‘They set us on fire and took everything’: Inside refugee camps as thousands flee Sudan

World

The 41-degree heat rises like steam from every rock and roof but as sunset approaches the sky breaks into a thunderstorm.

A woman, deep in a latrine, pauses her digging to run under a corrugated zinc roof held up by a square wooden frame for shelter from the rain.

It is her new home in an extension of the Furchana refugee camp.

Built in 2003 at the start of the war in Darfur, the site is now expanding to accommodate the latest wave of people fleeing violence.

Around 90,000 refugees have come to eastern Chad, seeking safety from the conflict in Sudan.

The deputy representative for the United Nations refugee agency (UNHCR) in Chad, Patrice Ahouansou, is expecting 10,000 more to come to Furchana alone because of the ongoing crisis.

“Some of them are internally displaced persons in Sudan and are crossing now to seek asylum in Chad, others were here before as refugees, went back and have come back again as refugees,” he said.

According to the UNHCR, 85,000 people have fled to Chad from al Geneina – the state capital of West Darfur and an epicentre of conflict.

The city has been in darkness for more than a week due to a telecommunications blackout and many residents are trapped.

Door-to-door attacks by militias backed by the Rapid Support Forces (RSF) – the group in conflict with Sudan’s government – have been reported.

The only information is coming from those who have managed to get out.

‘They set us on fire and took everything’

Suad Ramadan Abdullah has just arrived at the Gaga camp in Chad from Muli in Sudan – a village just south of the city and not far enough from its searing violence.

“There are clashes, burning and killing in al Geneina,” she said.

“People are not even able to eat or drink.

“They set us on fire and took everything. We came here naked with nothing – not even a bowl for a baby.”

Around 90,000 people have fled Sudan's West Darfur state into eastern Chad

Like others fleeing the state, Suad and her family had to take a long route into Chad as the main road from al Geneina has been plagued by violent attacks recently.

After they arrived, a spillover of violence from the border meant they needed to be relocated after an arduous journey.

“Wherever they move us we are ready because we have small children,” said Muli farmer Abdullah Khatir Ahmed in his seat on the hard hot ground next to Suad.

He added: “We can’t have them come and kill us every time. That is why we came here.”

The war being waged by Sudan’s army against former state security partners the paramilitary RSF has forced more than a million people to flee their homes.

Some 250,000 civilians have crossed into surrounding countries and those remaining are trapped in Khartoum and Darfur.

The people left behind are facing the daily terror of guerrilla warfare and military offensives.

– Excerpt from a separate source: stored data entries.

(* ===== verification/LocalCache.v ===== *)
(** * The local cache: src/local_cache.c

    Three adaptive replacement caches (ARC) remember the hashes of known good and
    bad blocks and URLs with their flags.  A cache of size [c] keeps up to [2 c]
    entries in an array; each is on one of four doubly linked lists: T1 (seen
    once), T2 (seen again) and their ghosts B1 and B2.

    An [ENTRY *] into the array is its index, so that the links, [LRU] and [MRU]
    are pointers the code may get wrong; an access outside the array is a crash.
    A key pointer is NULL, freed or the buffer it points to; reading a freed or
    NULL key and freeing a freed key are crashes.  [target] is a double in the
    source; all its values are integers of at most [2^33], on which the double
    arithmetic is exact, so it is a [Z] here. *)

From stdpp Require Export functions.
From S2P Require Import Prelude CLib.

(** ** Data *)

Inductive LISTTYPE := LT_T1 | LT_T2 | LT_B1 | LT_B2 | LT_NONE.
Inductive CacheType := GOODHASH | BADHASH | URL | ALL.
Inductive Lookup_Result := R_SUCCESS | R_ERROR | R_FOUND | R_NOT_FOUND.

Global Instance LISTTYPE_eq_dec : EqDecision LISTTYPE.
Proof. solve_decision. Defined.
Global Instance CacheType_eq_dec : EqDecision CacheType.
Proof. solve_decision. Defined.

Inductive key_ptr := KNull | KFreed | KData (bs : list Z).

Record ENTRY := mkENTRY {
  e_next : option nat;
  e_prev : option nat;
  e_listtype : LISTTYPE;
  e_size : Z;
  e_key : key_ptr;
  e_sfflags : Z;
  e_entflags : Z
}.

(** The arrays indexed by LISTTYPE have a place for LT_T1 to LT_B2; the
    operations crash where the source would index them by LT_NONE. *)
Record CACHE := mkCACHE {
  c_size : Z;
  c_entries : nat;
  c_listSize : LISTTYPE -> Z;
  c_target : Z;
  c_LRU : LISTTYPE -> option nat;
  c_MRU : LISTTYPE -> option nat;
  c_entrylist : list ENTRY
}.

Definition set_next (x : option nat) (e : ENTRY) : ENTRY :=
  mkENTRY x (e_prev e) (e_listtype e) (e_size e) (e_key e) (e_sfflags e) (e_entflags e).
Definition set_prev (x : option nat) (e : ENTRY) : ENTRY :=
  mkENTRY (e_next e) x (e_listtype e) (e_size e) (e_key e) (e_sfflags e) (e_entflags e).
Definition set_place (n p : option nat) (lt : LISTTYPE) (e : ENTRY) : ENTRY :=
  mkENTRY n p lt (e_size e) (e_key e) (e_sfflags e) (e_entflags e).
Definition set_flags (sf ent : Z) (e : ENTRY) : ENTRY :=
  mkENTRY (e_next e) (e_prev e) (e_listtype e) (e_size e) (e_key e) sf ent.
Definition set_esize (n : Z) (e : ENTRY) : ENTRY :=
  mkENTRY (e_next e) (e_prev e) (e_listtype e) n (e_key e) (e_sfflags e) (e_entflags e).
Definition set_key (k : key_ptr) (e : ENTRY) : ENTRY :=
  mkENTRY (e_next e) (e_prev e) (e_listtype e) (e_size e) k (e_sfflags e) (e_entflags e).

Definition with_entrylist (c : CACHE) (es : list ENTRY) : CACHE :=
  mkCACHE (c_size c) (c_entries c) (c_listSize c) (c_target c) (c_LRU c) (c_MRU c) es.
Definition with_LRU (c : CACHE) (lt : LISTTYPE) (x : option nat) : CACHE :=
  mkCACHE (c_size c) (c_entries c) (c_listSize c) (c_target c) (<[lt := x]> (c_LRU c)) (c_MRU c)
    (c_entrylist c).
Definition with_MRU (c : CACHE) (lt : LISTTYPE) (x : option nat) : CACHE :=
  mkCACHE (c_size c) (c_entries c) (c_listSize c) (c_target c) (c_LRU c) (<[lt := x]> (c_MRU c))
    (c_entrylist c).
Definition with_entries (c : CACHE) (n : nat) : CACHE :=
  mkCACHE (c_size c) n (c_listSize c) (c_target c) (c_LRU c) (c_MRU c) (c_entrylist c).
Definition with_target (c : CACHE) (t : Z) : CACHE :=
  mkCACHE (c_size c) (c_entries c) (c_listSize c) t (c_LRU c) (c_MRU c) (c_entrylist c).

(** [cache->listSize[lt] += d] *)
Definition add_size (c : CACHE) (lt : LISTTYPE) (d : Z) : CACHE :=
  mkCACHE (c_size c) (c_entries c) (<[lt := u32 (c_listSize c lt + d)]> (c_listSize c)) (c_target c)
    (c_LRU c) (c_MRU c) (c_entrylist c).

(** Apply [f] to the entry a pointer into the array points to. *)
Definition upd (c : CACHE) (i : nat) (f : ENTRY -> ENTRY) : option CACHE :=
  e ← c_entrylist c !! i;
  Some (with_entrylist c (<[i := f e]> (c_entrylist c))).

(** ** The lists *)

Definition getNewEntry (c : CACHE) : option (option nat * CACHE) :=
  if Z.of_nat (c_entries c) <? u32 (c_size c * 2) then
    c1 ← upd c (c_entries c) (fun _ => mkENTRY None None LT_NONE 0 KNull 0 0);
    Some (Some (c_entries c), with_entries c1 (S (c_entries c)))
  else Some (None, c).

(** [memcmp (k, key, size) == 0] *)
Definition key_equal (k : key_ptr) (key : list Z) (size : Z) : option bool :=
  match k with
  | KData bs => a ← read_bytes bs size; b ← read_bytes key size; Some (bool_decide (a = b))
  | _ => None
  end.

(** The loop of [FindEntry] over the [n] entries from [i] on. *)
Fixpoint FindEntry_loop (es : list ENTRY) (n i : nat) (key : list Z) (size : Z) : option (option nat) :=
  match n with
  | O => Some None
  | S n' =>
      e ← es !! i;
      same ← key_equal (e_key e) key size;
      if (same : bool) then Some (Some i) else FindEntry_loop es n' (S i) key size
  end.

Definition FindEntry (key : list Z) (size : Z) (c : CACHE) : option (option nat) :=
  FindEntry_loop (c_entrylist c) (c_entries c) 0 key size.

(** The loops of [FindMRU] and [FindLRU]: the last of the [n] entries from [i] on
    that satisfies [p]. *)
Fixpoint FindEnd_loop (p : ENTRY -> bool) (es : list ENTRY) (n i : nat) (found : option nat)
    : option (option nat) :=
  match n with
  | O => Some found
  | S n' =>
      e ← es !! i;
      FindEnd_loop p es n' (S i) (if p e then Some i else found)
  end.

Definition FindMRU (lt : LISTTYPE) (c : CACHE) : option (option nat * CACHE) :=
  if decide (lt = LT_NONE) then None
  else match c_MRU c lt with
  | Some i => Some (Some i, c)
  | None =>
      r ← FindEnd_loop (fun e => bool_decide (e_next e = None) && bool_decide (e_listtype e = lt))
            (c_entrylist c) (c_entries c) 0 None;
      Some (r, with_MRU c lt r)
  end.

Definition FindLRU (lt : LISTTYPE) (c : CACHE) : option (option nat * CACHE) :=
  if decide (lt = LT_NONE) then None
  else match c_LRU c lt with
  | Some i => Some (Some i, c)
  | None =>
      r ← FindEnd_loop (fun e => bool_decide (e_prev e = None) && bool_decide (e_listtype e = lt))
            (c_entrylist c) (c_entries c) 0 None;
      Some (r, with_LRU c lt r)
  end.

Definition PurgeLRU (lt : LISTTYPE) (c : CACHE) : option (option nat * CACHE) :=
  '(LRU, c) ← FindLRU lt c;
  match LRU with
  | None => Some (None, c)
  | Some i =>
      e ← c_entrylist c !! i;
      c ← match e_next e with
          | Some n => c1 ← upd c n (set_prev None); Some (with_LRU c1 lt (Some n))
          | None => Some (with_MRU (with_LRU c lt None) lt None)
          end;
      c ← upd c i (set_place None None LT_NONE);
      Some (Some i, c)
  end.

(** Adding NULL dereferences it. *)
Definition AddMRU (newentry : option nat) (lt : LISTTYPE) (c : CACHE) : option CACHE :=
  i ← newentry;
  '(MRU, c) ← FindMRU lt c;
  match MRU with
  | Some m =>
      c ← upd c m (set_next (Some i));
      c ← upd c i (set_place None (Some m) lt);
      Some (with_MRU c lt (Some i))
  | None =>
      c ← upd (with_LRU c lt (Some i)) i (set_place None None lt);
      Some (with_MRU c lt (Some i))
  end.

Definition removeEntry (i : nat) (c : CACHE) : option CACHE :=
  e ← c_entrylist c !! i;
  c ← match e_next e, e_prev e with
      | Some n, Some p => c ← upd c n (set_prev (Some p)); upd c p (set_next (Some n))
      | Some n, None => '(_, c) ← PurgeLRU (e_listtype e) c; Some c
      | None, Some p =>
          c ← upd c p (set_next None);
          if decide (e_listtype e = LT_NONE) then None else Some (with_MRU c (e_listtype e) (Some p))
      | None, None =>
          if decide (e_listtype e = LT_NONE) then None
          else Some (with_LRU (with_MRU c (e_listtype e) None) (e_listtype e) None)
      end;
  upd c i (set_place None None LT_NONE).

Definition replace (c : CACHE) : option CACHE :=
  if Z.max (c_target c) 1 <=? c_listSize c LT_T1 then
    '(moveditem, c) ← PurgeLRU LT_T1 c;
    c ← AddMRU moveditem LT_B1 c;
    Some (add_size (add_size c LT_T1 (-1)) LT_B1 1)
  else
    '(moveditem, c) ← PurgeLRU LT_T2 c;
    c ← AddMRU moveditem LT_B2 c;
    Some (add_size (add_size c LT_T2 (-1)) LT_B2 1).

(** [destroyEntry (entry)]: [free (entry->key)], which does not reset the key. *)
Definition destroyEntry (i : nat) (c : CACHE) : option CACHE :=
  e ← c_entrylist c !! i;
  match e_key e with
  | KFreed => None
  | KNull => Some c
  | KData _ => upd c i (set_key KFreed)
  end.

Read more on Sudan crisis:
Scale of destruction in before and after images
UK evacuation ends

Inside war-torn country
The fighting explained
UN envoy on the struggle to de-escalate

Around 90,000 people have fled Sudan's West Darfur state into eastern Chad

‘At this moment, it is intense’

Aisha Azein came to Chad from Konga, another village outside of al Geneina, with her seven children, the youngest of whom is four years old.

“The war has been happening,” she said.

“It has been ongoing but never like this. At this moment it is intense.”

She said the Arab militias brought cows to eat all the crops on their farmland.

At night, they tortured and killed the men.

The RSF was born from these militias – notoriously known as janjaweed, which means “devils on horseback” in local dialect – and was empowered, trained, and funded by the state they are now fighting.

The war has emboldened the tribal militias benefitting from their support in Darfur.

Aisha’s family and other residents from Konga have fled their farmlands to come to Borota, a two-week-old camp that has sprung up out of necessity.

“We won’t go back – not unless there is resolution,” said Aisha’s elderly neighbour, Mohamed.

“We are vulnerable and it is not secure.”